===== Provided material

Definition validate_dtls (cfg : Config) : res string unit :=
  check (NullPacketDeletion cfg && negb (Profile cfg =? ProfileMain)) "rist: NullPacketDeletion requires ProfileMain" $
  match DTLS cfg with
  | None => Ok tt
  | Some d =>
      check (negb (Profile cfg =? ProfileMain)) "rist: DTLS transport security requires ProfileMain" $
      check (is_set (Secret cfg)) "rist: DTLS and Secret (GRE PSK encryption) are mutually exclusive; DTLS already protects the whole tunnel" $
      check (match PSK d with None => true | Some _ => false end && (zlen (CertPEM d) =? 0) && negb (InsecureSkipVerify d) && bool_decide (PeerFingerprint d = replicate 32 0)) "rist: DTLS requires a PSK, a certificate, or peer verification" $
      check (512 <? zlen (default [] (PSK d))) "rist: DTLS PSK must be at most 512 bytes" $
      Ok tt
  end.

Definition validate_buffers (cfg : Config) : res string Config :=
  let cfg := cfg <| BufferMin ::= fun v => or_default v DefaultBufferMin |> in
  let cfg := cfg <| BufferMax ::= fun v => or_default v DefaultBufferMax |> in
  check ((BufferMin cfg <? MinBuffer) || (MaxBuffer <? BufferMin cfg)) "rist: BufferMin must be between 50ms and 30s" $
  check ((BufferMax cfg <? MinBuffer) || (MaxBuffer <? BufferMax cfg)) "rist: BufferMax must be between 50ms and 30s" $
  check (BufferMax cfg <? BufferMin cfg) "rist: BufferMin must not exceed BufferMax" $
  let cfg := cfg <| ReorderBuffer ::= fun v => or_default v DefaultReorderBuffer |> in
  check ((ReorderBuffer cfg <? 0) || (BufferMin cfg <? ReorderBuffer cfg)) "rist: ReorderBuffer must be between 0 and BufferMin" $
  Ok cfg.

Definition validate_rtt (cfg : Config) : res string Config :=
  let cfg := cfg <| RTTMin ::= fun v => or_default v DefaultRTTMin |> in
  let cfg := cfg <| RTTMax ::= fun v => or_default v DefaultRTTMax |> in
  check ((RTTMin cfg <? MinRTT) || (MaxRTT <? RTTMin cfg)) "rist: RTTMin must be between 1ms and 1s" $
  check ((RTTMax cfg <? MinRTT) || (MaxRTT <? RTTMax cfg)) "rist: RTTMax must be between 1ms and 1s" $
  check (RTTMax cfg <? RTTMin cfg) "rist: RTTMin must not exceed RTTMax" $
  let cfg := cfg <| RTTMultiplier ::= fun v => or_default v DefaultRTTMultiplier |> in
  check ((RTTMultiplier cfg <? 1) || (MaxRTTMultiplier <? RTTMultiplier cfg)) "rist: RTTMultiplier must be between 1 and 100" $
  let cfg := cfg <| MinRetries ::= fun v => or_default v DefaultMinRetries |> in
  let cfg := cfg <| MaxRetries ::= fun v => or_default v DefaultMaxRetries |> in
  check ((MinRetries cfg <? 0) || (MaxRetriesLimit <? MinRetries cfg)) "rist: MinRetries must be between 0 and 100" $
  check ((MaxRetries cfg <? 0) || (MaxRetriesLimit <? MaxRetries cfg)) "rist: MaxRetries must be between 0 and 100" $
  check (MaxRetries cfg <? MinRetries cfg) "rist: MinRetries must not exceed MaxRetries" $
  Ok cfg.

==========

Look through the records and copy down every line that holds "Some".

  | Some d =>
      check (match PSK d with None => true | Some _ => false end && (zlen (CertPEM d) =? 0) && negb (InsecureSkipVerify d) && bool_decide (PeerFingerprint d = replicate 32 0)) "rist: DTLS requires a PSK, a certificate, or peer verification" $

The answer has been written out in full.